It’s not your imagination. Cars and trucks are getting larger. Next time you’re waiting in a parking lot, take a closer look at the sizes of new and old vehicles. Across the board, American trucks, SUVs, and sedans have been growing nearly every year, increasing in size and power. Even worse, vehicles are increasingly designed with high front ends that make them deadly in crashes.
“I would say it’s the clearest cause,” said Angie Schmitt, when I recently asked about larger and more dangerous vehicle designs.
Schmitt is an experienced transportation journalist and urban planner, who extensively researched the rise in pedestrian crashes for her new book, “Right of Way.” In it, she describes how and why American streets and vehicles became so deadly for people on foot, a trend that has spiked over the last decade.
“There’s been a big shift from sedans to SUVs, crossover SUVs, in particular,” explained Schmitt. “It’s much more profitable to sell SUVs. They charge about 10-15K additional dollars for an SUV over a sedan body design, [though] they cost about the same amount of money to make.”
It’s a trend that might have slipped your attention. Fewer people are buying smaller cars, and far more new purchases are large SUVs and trucks that tower over previous generations of vehicles. Even the humble Subaru Outback has grown in power, weight, and height over the last 15 years.
In order to track climate pollution, the EPA closely measures the size, weight, power and other trends for American vehicles.
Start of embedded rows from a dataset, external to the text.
(* ===== verification/CmActivate.v ===== *)
(** * CM: activation of channels

    New channels, the activation of the fixed ones when a link is there and their release
    when it is gone, the activation of a dynamic channel, and changes of its state. *)
From S2P Require Import Prelude Utils SdfErrno SdfBuff SdfContainers CmData DtapEnv DtapTrans DtapChannel DtapProps DtapEvents DtapMachine CmState CmTcid CmChannel CmSignal CmCache CmDynTrans CmCap CmRecv CmPackets CmInv CmQuiet CmOps CmNodes.

Lemma chan_inv_add F D P next F' D' n next' :
  (F' = F /\ D' = D ++ [n] /\ dyn_ok n) \/ (F' = F ++ [n] /\ D' = D /\ fixed_ok n) ->
  next <= tl_ptr n < next' -> node_ok n -> key2 n ∉ map key2 (F ++ D) -> chan_inv F D P next -> chan_inv F' D' P next'.
Proof.
  intros Hcase Hp Hn Hk []. assert (n :: (F ++ D) ≡ₚ F' ++ D') as Hperm.
  { destruct Hcase as [(->&->&_)|(->&->&_)]; [rewrite app_assoc; by rewrite <- Permutation_cons_append|].
    rewrite <- app_assoc. apply Permutation_middle. }
  assert (Forall (fun m => tl_ptr m < next') (n :: F ++ D)) as Hfresh.
  { constructor; [lia|]. eapply Forall_impl; [exact ci_fresh|]. cbn. lia. }
  constructor; try done.
  - rewrite <- Hperm. cbn. apply NoDup_cons. split; [|done]. intros (m&E&Hm)%list_elem_of_fmap. rewrite Forall_forall in ci_fresh.
    specialize (ci_fresh m Hm). lia.
  - by rewrite <- Hperm.
  - rewrite <- Hperm. by constructor.
  - destruct Hcase as [(->&->&_)|(->&->&Hf)]; [done|]. apply Forall_app. split; [done|by constructor].
  - destruct Hcase as [(->&->&Hd)|(->&->&_)]; [|done]. apply Forall_app. split; [done|by constructor].
  - rewrite <- Hperm. cbn. by apply NoDup_cons.
Qed.

Section activate.
Context {W : Type} {HW : World W} {HB : Below W} {HBO : BelowOk W}.
Notation M := (ST (Cm * W)).
Notation state := (Cm * W)%type.
Implicit Types (s : state) (c : Cm) (w : W) (n : SleTransLcid).
Notation ACTIVATED := CM_TRANS_CHANNEL_STATE_ACTIVATED.
Notation RELEASED := CM_TRANS_CHANNEL_STATE_RELEASED.
Notation F s := (g_fixedTransListHead s.1).
Notation D s := (g_dynTransListHead s.1).
Notation P s := (g_cmDynTransPoolListHead s.1).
The resulting data show a steady increase in size of U.S. vehicles, made even more dramatic by the overwhelming shift away from sedans and toward SUVs over the last few years.
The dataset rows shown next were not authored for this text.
(* ===== verification/CmConnect.v ===== *)
(** * CM: the access layer keeps the invariant

    The requests to connect and to disconnect, and the events of the controller. *)
From S2P Require Import Prelude Utils SdfErrno SdfBuff SdfContainers CmData DtapEnv DtapTrans DtapChannel DtapProps DtapEvents DtapMachine CmState CmTcid CmChannel CmSignal CmCache CmDynTrans CmCap CmRecv CmAccess CmPackets CmInv CmQuiet CmOps CmNodes CmActivate CmHandlers CmEntry CmLinks.

Section connect.
Context {W : Type} {HW : World W} {HB : Below W} {HBO : BelowOk W}.
Notation M := (ST (Cm * W)).
Notation state := (Cm * W)%type.
Implicit Types (s : state) (c : Cm) (w : W) (n : SleLogicLink).

Lemma up_lcid s n : base_ok s -> n ∈ g_deviceLinkListHead s.1 -> up n.
Proof. intros Hs Hn. pose proof (li_up _ _ (bo_links _ Hs)) as H. rewrite Forall_forall in H. by apply H. Qed.

Lemma quiet_good {A} (m : M A) : quiet m -> steady good m.
Proof. intros Hm s Hg. apply wp_quiet; [done|apply Hg|]. intros a s'. by apply good_quiet. Qed.
Lemma quiet_settled {A} (m : M A) : quiet m -> steady settled m.
Proof. intros Hm s Hg. apply wp_quiet; [done|apply Hg|]. intros a s'. by apply settled_quiet. Qed.

(** ** Requests *)
Lemma canceled_settles : steady settled CM_NotifyConnectionReqCanceled.
Proof. exact (report_down CM_INVALID_LCID 0). Qed.
Lemma canceled_then {A} (a : A) : steady settled (CM_NotifyConnectionReqCanceled ;;! st_ret a).
Proof. intros s Hs. apply wp_bind. eapply wp_mono; [by apply canceled_settles|]. intros [] s' Hs'. by apply wp_ret. Qed.

Lemma existed_settles n s : good s -> n ∈ g_deviceLinkListHead s.1 -> wp (CM_NotifyConnectionExisted (sl_ptr n)) s (fun _ => settled).
Proof.
  intros Hg Hn. unfold CM_NotifyConnectionExisted. apply wp_bind, wp_get_link; [apply Hg|done|].
  destruct (Z.eqb_spec (sl_status n) CM_LINK_STATE_CONNECTED) as [e|e].
  - rewrite e. eapply wp_mono; [apply notify_up; [by eapply up_lcid, e; [apply Hg|]|done]|]. intros [] s'. apply good_settled.
  - destruct (Z.eqb_spec (sl_status n) CM_LINK_STATE_DISCONNECTED) as [e2|e2]; [rewrite e2; by apply report_down, good_settled|].
    unfold CM_NotifyLogicLinkCbks; cbn [lk_result]. apply Z.eqb_neq in e, e2. rewrite e, e2, andb_false_r.
    by apply wp_bind, wp_ret, wp_ret, good_settled.
Qed.

(** A new link that is connecting, or the end of the request. *)
Lemma establish_link_init addr s : good s ->
  wp (CM_EstablishLinkInit addr) s (fun o s' => match o with
    | None => settled s'
    | Some p => good s' /\ exists n, p = sl_ptr n /\ n ∈ g_deviceLinkListHead s'.1 end).
Proof.
  intros Hg. unfold CM_EstablishLinkInit. apply wp_bind, wp_cm_link_find.
  2: { intros n [Hn _]%find_first_Some. apply wp_bind. eapply wp_mono; [by apply existed_settles|]. intros [] s' Hs. by apply wp_ret. }
  intros _. apply wp_bind, wp_cm_link_find.
  2: { intros n _. apply wp_bind. eapply wp_mono; [by apply canceled_settles, good_settled|]. intros [] s' Hs. by apply wp_ret. }
  intros _. apply wp_bind, wp_link_add; [apply Hg| |].
  - intros s' Hu. apply wp_bind. eapply wp_mono; [by eapply canceled_settles, good_settled, good_quiet|]. intros [] s2 Hs. by apply wp_ret.
  - intros s1 p Hset. apply wp_bind. eapply wp_mono; [apply Hset; [done|]; by intros e|]. intros [] s2 [Hu Hn]. apply wp_ret.
    split; [by eapply good_quiet|]. eexists. split; [|exact Hn]. done.
Qed.

Lemma connect_req_settles policy param : settles (CM_ConnectEstablishReq policy param).
Proof.
  intros s Hg. unfold CM_ConnectEstablishReq. apply wp_bind, wp_cg. case_match; [by apply wp_ret, good_settled|].
  destruct param as [addr|]; [|by apply wp_ret, good_settled]. apply wp_bind. eapply wp_mono; [by apply establish_link_init|].
  intros [p|] s1; [|intros Hs; by apply wp_ret]. intros [Hg1 (n&->&Hn)]. apply wp_bind.
  eapply wp_mono; [apply silent_ask, Hg1|]. intros ret s2 A. pose proof (good_quiet _ _ Hg1 (aside_undisturbed _ _ A)) as Hg2.
  case_match; [|by apply wp_ret, good_settled]. apply wp_bind. eapply wp_mono; [apply wp_link_remove; [apply Hg2|by rewrite (proj1 A)]|].
  intros [] s3 Hu. by eapply canceled_then, good_settled, good_quiet.
Qed.

Lemma release_link_settles param : settles (CM_ConnectReleaseReq param).
Proof.
  intros s Hg. unfold CM_ConnectReleaseReq. apply wp_bind, wp_cg. case_match; [by apply wp_ret, good_settled|].
  destruct param as [[addr reason]|]; [|by apply wp_ret, good_settled]. case_match; [by apply wp_ret, good_settled|].
  apply wp_bind, wp_cm_link_find; [intros _; by apply canceled_then, good_settled|]. intros n [Hn _]%find_first_Some.
  apply wp_bind, wp_get_link; [apply Hg|done|]. destruct (Z.eqb_spec (sl_status n) CM_LINK_STATE_CONNECTED) as [e|]; cbn [negb];
    [|by apply canceled_then, good_settled].
  pose proof (up_lcid _ _ (cg_base _ (proj1 Hg)) Hn e) as Hlc. set (n1 := n <| sl_status := CM_LINK_STATE_DISCONNECTING |>).
  apply wp_bind. eapply wp_mono; [apply (wp_set_link n (fun n => n <| sl_status := CM_LINK_STATE_DISCONNECTING |>)); [apply Hg|done|done|done]|].
  intros [] s1 [Hu Hn1]. pose proof (good_quiet _ _ Hg Hu) as Hg1. apply wp_bind. eapply wp_mono; [apply silent_ask, Hg1|].
  intros ret s2 A. pose proof (good_quiet _ _ Hg1 (aside_undisturbed _ _ A)) as Hg2. apply wp_bind. eapply wp_mono.
  { instantiate (1 := fun _ => settled). case_match; [|by apply wp_ret, good_settled]. apply wp_bind.
    change (sl_ptr n) with (sl_ptr n1). eapply wp_mono; [apply wp_set_link; [apply Hg2|by rewrite (proj1 A)|done|by intros _ _]|].
    intros [] s3 [Hu3 _]. by eapply canceled_settles, good_settled, good_quiet. }
  intros [] s3 Hs. by apply wp_ret.
Qed.

(** ** The events of the controller *)

(** A link that can be filled in with what the event reports. *)
Definition fillable s o (evt : DLI_ConnectionCompleteEvt) s1 : Prop :=
  match o with
  | None => undisturbed s s1
  | Some p => exists n, p = sl_ptr n /\ settable n s s1
  end.

Lemma settable_elem n s s0 s1 : undisturbed s0 s -> undisturbed s s1 -> n ∈ g_deviceLinkListHead s1.1 -> settable n s0 s1.
Proof.
  intros H0 Hu Hn f Hf Hup. eapply wp_mono; [apply wp_set_link; [apply Hu|done|done|done]|].
  intros [] s2 [Hu2 Hn2]. split; [|done]. eapply undisturbed_trans; [exact H0|]. by eapply undisturbed_trans.
Qed.

Lemma connect_link_fill evt s : good s -> wp (connect_link evt) s (fun r => fillable s (fst r) evt).
Proof.
  intros Hg. pose proof (undisturbed_refl _ (cg_base _ (proj1 Hg))) as Hr. unfold connect_link. case_match; [case_match|case_match; [|by apply wp_ret]].
  - apply wp_bind, wp_cm_link_find; [|intros n _; by apply wp_ret]. intros _. apply wp_bind, wp_link_add; [apply Hg| |].
    + intros s' Hu. by apply wp_ret.
    + intros s1 p Hset. apply wp_ret. by eexists (new_link _ _).
  - apply wp_bind. unfold SleLogicLinkSetAddrWhenActiveConnDone. apply wp_bind.
    assert (forall (q : bool), wp (if q then st_ret None
      else let! link := SleLogicLinkGetByStatus CM_LINK_STATE_CONNECTING in
        match link with
        | Some p => set_link p (fun n => n <| sl_rmtAddr := mk_addr (ce_peerAddressType evt) (ce_peerAddress evt) |>) ;;! st_ret (Some p)
        | None => let! _ := cm_ask (CmLinkReleaseReq (ce_connHandle evt)) in st_ret None
        end) s (fun o s1 => wp (st_ret (o, mk_addr (ce_peerAddressType evt) (ce_peerAddress evt))) s1 (fun r => fillable s (fst r) evt))) as Hrest.
    { intros []; [by apply wp_ret, wp_ret|]. apply wp_bind, wp_cm_link_find.
      - intros _. apply wp_bind. eapply wp_mono; [apply silent_ask, Hg|]. intros a s1 A. apply wp_ret, wp_ret. by apply aside_undisturbed.
      - intros n [Hn He%Z.eqb_eq]%find_first_Some. apply wp_bind. set (f := fun n => n <| sl_rmtAddr := _ |>).
        eapply wp_mono; [apply (wp_set_link n f); [apply Hg|done|done|done]|]. intros [] s1 [Hu Hn1]. apply wp_ret, wp_ret.
        exists (f n). split; [done|]. by apply (settable_elem _ s). }
    apply wp_cm_link_find; [intros _; apply wp_bind, wp_ret; exact (Hrest false)|]. intros n [Hn _]%find_first_Some.
    apply wp_bind, wp_bind, wp_get_link; [apply Hg|done|]. apply wp_ret; exact (Hrest (sl_status n =? CM_LINK_STATE_CONNECTED)).
  - apply wp_bind, wp_cm_link_find; [intros _; by apply wp_ret|]. intros n [Hn _]%find_first_Some.
    apply wp_bind, wp_get_link; [apply Hg|done|]. apply wp_ret. exists n. split; [done|]. by apply (settable_elem _ s).
Qed.

(** The controller's handles have twelve bits. *)
Lemma connect_settles status evt : (forall e, evt = Some e -> 0 <= ce_connHandle e < 4096) -> settles (SleAccessConnectCbk status evt).
Proof.
  intros He s Hg. unfold SleAccessConnectCbk. destruct evt as [evt|]; [|by apply wp_ret, good_settled]. specialize (He evt eq_refl).
  destruct (u8 status =? DLI_COMMAND_DISALLOWED); [by apply wp_ret, good_settled|].
  destruct (negb (u8 status =? DLI_SUCCESS)); [by apply wp_ret, good_settled|]. destruct (negb _); [by apply wp_ret, good_settled|].
  apply wp_bind. eapply wp_mono; [by apply connect_link_fill|]. intros [[p|] addr] s1; cbn [fst fillable].
  2: { intros Hu. by eapply wp_ret, good_settled, good_quiet. }
  intros (n&->&Hset). apply wp_bind. unfold SleAccessConnectCbkSetLinkStatusAndInfo. eapply wp_mono.
  { instantiate (1 := fun _ => undisturbed s). case_match; (eapply wp_mono; [apply Hset; [done|first [intros _; exact He|intros e; discriminate e]]|by intros ? ? []]). }
  intros [] s2 Hu. apply create_settles; [by eapply good_quiet|]. by intros n2 _ _.
Qed.

Lemma disconnect_event_settles b ctx h : settles (SleAccessDisconnectCbk b ctx h).
Proof.
  intros s Hg. unfold SleAccessDisconnectCbk. destruct h as [h|]; [|by apply wp_ret, good_settled].
  apply wp_bind, wp_cm_link_find; [intros _; by apply wp_bind, wp_ret, disconnect_settles|].
  intros n [Hn _]%find_first_Some. apply wp_bind, wp_bind, wp_get_link; [apply Hg|done|]. by apply wp_ret, disconnect_settles.
Qed.

Lemma data_len_event_settles status h : (forall x, h = Some x -> 0 <= x < 4096) -> steady good (SleAccessSetDataLenCbk status h).
Proof. intros Hh s Hg. destruct h as [h|]; [|by apply wp_ret]. by apply data_len_settles; [apply Hh|]. Qed.

Lemma quiet_exception lcid : quiet (CM_SleConnectExpectionProc lcid).
Proof.
  intros s Hs. unfold CM_SleConnectExpectionProc. case_match; [by apply wp_ret, undisturbed_refl|].
  apply wp_bind, wp_cm_link_find; [intros _; by apply wp_ret, undisturbed_refl|]. intros n [Hn _]%find_first_Some. by apply wp_interrupt.
Qed.
Lemma quiet_feature_version lcid result : quiet (CM_SleReadRemoteFeatureAndVersionProc lcid result).
Proof. apply quiet_bind; [apply quiet_ask|]. intros _. case_match; [apply quiet_exception|apply quiet_ret]. Qed.

Definition handle_ok (h : Z) : Prop := 0 <= h < 4096 \/ h = CM_INVALID_LCID.

Lemma version_event_settles status ctx evt : (forall e, evt = Some e -> 0 <= rv_connHandle e < 4096) ->
  steady good (SleAccessReadRemoteVersionCbk status ctx evt).
Proof.
  intros He s Hg. unfold SleAccessReadRemoteVersionCbk. destruct evt as [evt|]; [|by apply wp_ret]. specialize (He evt eq_refl).
  set (e := if u8 status =? DLI_SUCCESS then evt else _). apply wp_bind, wp_cm_link_find; [intros _; by apply wp_ret|].
  intros n Hf. pose proof Hf as [Hn El%Z.eqb_eq]%find_first_Some. apply wp_bind. set (f := fun n => n <| sl_companyId := rv_companyIdentifier e |>).
  eapply wp_mono; [apply (wp_set_link n f); [apply Hg|done|done|done]|]. intros [] s1 [Hu Hn1]. pose proof (good_quiet _ _ Hg Hu) as Hg1.
  apply wp_bind. change (sl_ptr n) with (sl_ptr (f n)). apply wp_get_link; [apply Hg1|done|]. cbn [negb]. case_match eqn:Est.
  - by apply quiet_good; [apply quiet_bind; [apply quiet_feature_version|intros _; apply quiet_exception]|].
  - change (sl_lcid (f n)) with (sl_lcid n). assert (0 <= sl_lcid n < 4096) as Hl.
    { rewrite El. unfold e. apply negb_false_iff in Est. change DLI_SUCCESS with CM_SUCCESS. by rewrite Est. }
    case_match; [|by apply version_settles]. apply quiet_good; [|done]. apply quiet_bind; [apply quiet_ask|]. intros r.
    case_match; [|apply quiet_ret]. apply quiet_bind; [apply quiet_ask|]. intros r2. case_match; [apply quiet_exception|apply quiet_ret].
Qed.

Lemma feature_event_settles status ctx h : steady good (SleAccessReadRemoteFeatureCbk status ctx h).
Proof.
  intros s Hg. unfold SleAccessReadRemoteFeatureCbk. destruct h as [h|]; [|by apply wp_ret].
  apply wp_bind, wp_cm_link_find; [intros _; by apply wp_ret|]. intros n [Hn _]%find_first_Some.
  apply wp_bind. eapply wp_mono; [apply silent_ask, Hg|]. intros a s1 A. pose proof (good_quiet _ _ Hg (aside_undisturbed _ _ A)) as Hg1.
  apply wp_bind, wp_get_link; [apply Hg1|by rewrite (proj1 A)|]. apply quiet_good; [|done].
  apply quiet_bind; [apply quiet_feature_version|]. intros _. case_match; [apply quiet_exception|apply quiet_ask_then].
Qed.
End connect.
(One thing it does not analyze is vehicle design. Popular models like the Toyota Tundra, Nissan Armada, Cadillac Escalade, and nearly every pickup truck have high grills that increase risk for people involved in collisions.)
Unstoppable physics of vehicles crashes
At one level, the basic calculation of vehicle safety (the “F = M x A” equation from high school physics) is pretty straightforward. The bigger and faster they are, the harder they hit anyone in the way. Speed is probably the critical variable when it comes to safety for people on foot, but it turns out that overall size and design also play a key role. The higher design of SUVs and trucks, in particular, poses a massive problem for pedestrian safety.
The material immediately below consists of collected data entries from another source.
(* ===== verification/CmDemo.v ===== *)
(** * CM over DTAP: a run

    A world without failures, and the two modules in it from their start to a link with
    its fixed channels and a dynamic channel that waits for the peer.  The states are
    concrete, for the witnesses. *)
From S2P Require Import Prelude SdfErrno SdfBuff SdfContainers Utils CmData DtapEnv DliLayer DliData DtapFrame DtapFragment DtapTrans DtapQuota DtapScheduler DtapReliable DtapStream DtapBasic DtapChannel Dtap DtapInv DtapEvents DtapSchedProps DtapMachine DtapSafe.
From S2P Require Import CmState CmTcid CmChannel CmSignal CmCache CmDynTrans CmCap CmRecv CmAccess CmPackets CmInv CmEntry CmMachine CmDtap.

(** Memory and timers are there, the driver and the other modules do what they are asked. *)
Definition benign_answer (c : call) : Z :=
  match c with
  | CAlloc => 1
  | CTimerAdd _ _ _ | CDliTimerAdd _ _ => 1
  | CCm (CmTimerAdd _ _) => 5
  | CCm (CmEstablishedCheck _ _) => 1
  | CCm (CmReadRemoteExtFeatures _ _ _) => 1
  | CPostTask => 0
  | _ => 0
  end.
Record benign := mk_benign { seen : list (call * Z) }.
#[export] Instance benign_world : World benign.
Proof.
  refine {| trace := seen; ask := fun c w => Some (benign_answer c, mk_benign (seen w ++ [(c, benign_answer c)])) |}.
  intros c w. by eexists _, _.
Defined.

Section demo.
Notation plane := (Dtap * (Sched * (DLI_LayerInfo * benign)))%type.
Notation state := (Cm * plane)%type.

Definition cm0 : Cm := mk_cm true [] [] [] false [] false no_dyncbks false (replicate (Z.to_nat CM_MODULE_ID_MAX) None) false false None 0 None 1.
Definition plane_exec (ev : dtap_event) (p : plane) : plane := match run_dtap_event ev p with Some (_, p') => p' | None => p end.
Definition exec (e : stack_event) (s : state) : state := match run_stack e s with Some (_, s') => s' | None => s end.

Definition demo_plane : plane := Eval vm_compute in plane_exec DtInit (g_dtap0, (g_sched0, (demo_layer, mk_benign []))).
Definition demo_peer : bytes := [1; 2; 3; 4; 5; 6].
Definition demo_complete : DLI_ConnectionCompleteEvt := mk_complete 0 9 1 0 demo_peer CM_CONN_COMPLETE_ADV.
Definition demo_conf : CM_TransModeConfig :=
  mk_conf CM_TRANS_MODE_RELIABLE 1000 500 (mk_relconf 100 0xFFFF 100 100 8 4) (mk_strconf 0 0 0).
Definition demo_request : CM_DynTransChannelEstablishParamReq :=
  mk_est_req 0 7 (mk_addr 0 demo_peer) 0x10 0x20 demo_conf 1 CM_ACCESS_TRANS_MODE_UNICAST 0.
Definition demo_events : list stack_event := map OfCm
  [CeTransListener; CeSendFunc true; CeSignalingInit; CeListener CM_MODULE_DTAP DTAP_LogicLinkStateChangeCbk_fn;
   CeRegCbks (Some (mk_dyncbks true true true true)); CeConnect 0 (Some demo_complete);
   CeVersion 0 9 (Some (mk_verevt 9 0 0)); CeEstablish (Some demo_request)].
Definition demo_run (es : list stack_event) (s : state) : state := foldl (fun s e => exec e s) s es.

Definition demo_on : state := (cm0, demo_plane).
(** The dynamic channel waits for the answer. *)
Definition demo_waiting : state := Eval vm_compute in demo_run demo_events demo_on.

Definition demo_answer (rsp : CM_SignalingTransChanEstablishRsp) : option SDF_Buff :=
  mjoin (CM_CreateSignalingBuff true TC_CONNECT_RSP 1 (establish_rsp_bytes rsp) 4).
Definition demo_accept : option SDF_Buff := Eval vm_compute in demo_answer (mk_ersp 0x80 0x90 CM_RESULT_ESTABLISH_SUCCESS).
(** It is up on both layers. *)
Definition demo_up : state := Eval vm_compute in exec (OfCm (CeReceive 9 demo_accept)) demo_waiting.

Example demo_up_keys : keys demo_up.2.1 = [(9, 0x80, CM_TRANS_MODE_RELIABLE); (9, 31, 0); (9, 10, 0); (9, 2, 0)].
Proof. reflexivity. Qed.
Example demo_up_node : map (fun n => (tl_local n, tl_remote n, tl_state n)) (g_dynTransListHead demo_up.1) = [(0x80, 0x90, CM_TRANS_CHANNEL_STATE_ACTIVATED)].
Proof. reflexivity. Qed.

(** ** The run is one of the machine *)
Lemma benign_suffices : memory_suffices plane.
Proof. intros [d [S [l w]]] a p' [= <- _]. done. Qed.

Lemma plane_reach : dtap_reach demo_plane.
Proof.
  assert (dtap_reach (W := benign) (g_dtap0, (g_sched0, (demo_layer, mk_benign [])))) as H0.
  { apply dr_start. by split. }
  assert (demo_plane = plane_exec DtInit (g_dtap0, (g_sched0, (demo_layer, mk_benign [])))) as -> by (vm_compute; reflexivity).
  unfold plane_exec. pose proof (wp_dtap_event DtInit _ (dtap_reach_steady _ H0) I) as Hw. unfold wp in Hw.
  destruct (run_dtap_event DtInit _) as [[[] p']|] eqn:E; [|done].
  apply (dr_event DtInit _ p' H0 I E). by intros ?.
Qed.

Lemma demo_init : cm_init demo_on.
Proof.
  unfold demo_on. constructor; [reflexivity..|constructor|split; [discriminate|reflexivity]|exact (dtap_reach_steady _ plane_reach)|reflexivity].
Qed.

Lemma exec_reach e s : stack_reach s -> stack_event_ok e s -> stack_reach (exec e s) /\ in_step (exec e s).
Proof.
  intros Hr Hok. pose proof (reach_settled _ (stack_cm_reach _ Hr)) as [Hg Hin]. specialize (Hin benign_suffices).
  pose proof (stack_wp s e Hr Hin Hok) as Hw. unfold exec, wp in *. destruct (run_stack e s) as [[[] s']|] eqn:E; [|done].
  split; [by eapply stack_step|]. destruct Hw as [_ H']. by apply H', benign_suffices.
Qed.

Lemma demo_conf_ok : conf_ok demo_conf.
Proof. by constructor. Qed.

Fixpoint events_ok (es : list stack_event) (s : state) : Prop :=
  match es with [] => True | e :: es => stack_event_ok e s /\ events_ok es (exec e s) end.
Lemma run_reach es s : stack_reach s -> events_ok es s -> stack_reach (demo_run es s).
Proof.
  revert s. induction es as [|e es IH]; intros s Hr; [done|]. intros [He Hes]. apply IH; [by apply exec_reach|done].
Qed.

Lemma waiting_reach : stack_reach demo_waiting.
Proof.
  assert (demo_waiting = demo_run demo_events demo_on) as -> by (vm_compute; reflexivity).
  apply run_reach; [apply stack_start, demo_init|]. unfold demo_events, map, events_ok, stack_event_ok, event_ok.
  split_and!; try exact I.
  - intros _. vm_compute. reflexivity.
  - intros x [= <-]. split; vm_compute; (congruence || reflexivity).
  - intros x [= <-]. split; vm_compute; (congruence || reflexivity).
  - intros x [= <-]. exact demo_conf_ok.
Qed.

Lemma buff_wf_accept b : demo_accept = Some b -> buff_wf b.
Proof. intros [= <-]. constructor; cbn; try lia. repeat constructor; cint. Qed.

Lemma up_reach : stack_reach demo_up.
Proof.
  assert (demo_up = exec (OfCm (CeReceive 9 demo_accept)) demo_waiting) as -> by (vm_compute; reflexivity).
  apply exec_reach; [exact waiting_reach|exact buff_wf_accept].
Qed.
End demo.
“Two things happen with the physics of an SUV,” explained Nichole Morris, Ph.D., the lead researcher at the HumanFIRST Lab at the University of Minnesota, which studies pedestrian safety measures. “The first is transfer of force: If the nose of the SUV or truck hood is raised up, you get more of that transfer of force hitting more vulnerable parts of the body.”
According to Morris, raising the height of a bumper by a foot doubles the amount of force that’s delivered into a person’s body during a crash. The other consequence of taller and larger vehicles is that people tend to be thrown down instead of upward, leading to a direct impact with the pavement.
“The secondary impact [with the ground] is usually the part that tends to be the most fatal,” Morris explained. “With an SUV, the secondary impact is [often] the head hitting the ground — that huge force to your torso and your head strikes the ground.”
The physics of vehicle crashes also depends on the age and size of the person who is hit by the vehicle. For example, people over 60 years old are over four times as likely to die than younger people. Children are also, predictably, at far higher risk of death when hit by a vehicle.
“The physics are all working against pedestrians when it comes to SUVs or large trucks, [and] it’s really harmful for older pedestrians and for young children,” said Morris.
Local regulation is almost impossible
Vehicle design is a national issue that involves regulating automakers. As a result, there’s little that cities or counties can do about the increase in the size or deadly designs of vehicles. For example, the ongoing fight over Gov. Tim Walz’s proposed “Clean Cars” rules illustrates well how challenging it is for states to regulate auto manufacturers.
That hasn’t stopped some states from trying, as California’s emissions and fleet regulations have set the pace for other states of follow. Recently, New York State lawmakers floated a regulatory proposal squarely aimed at vehicle design. The proposal would put “warning labels” on dangerous SUVs and trucks that might dissuade buyers with better information about pedestrian and bicycle impacts.
“Ratings would be displayed when they’re sold, like fuel efficiency,” explained Schmitt. “They would be like the current 5-star safety ratings, [but] for the way vehicles affect people outside the cars.”
When asked about the warning label idea, Morris was a bit skeptical, pointing out that at lot depended on the details of when the warnings were displayed. Often when people are already at the dealership, they have their minds made up about what they want to purchase. Similarly, many such details get lost in the fine print of a purchase agreement.
In the meantime, a lot of work being done throughout the Twin Cities to boost traffic safety is effectively undermined by the increase in size and deadly designs in new motor vehicles. New bump-outs or reduced speed limits are even less of a deterrent as vehicles become larger and more powerful than ever before.
“[Cities] are supposed to spend all this money to create safe spaces for these dangerous machines to barrel through our streets,” said Morris, who is beginning a new study on improving crosswalk safety in the Twin Cities. “Until auto manufacturers take more responsibility for what they’re supplying, I don’t know what a good solution is.”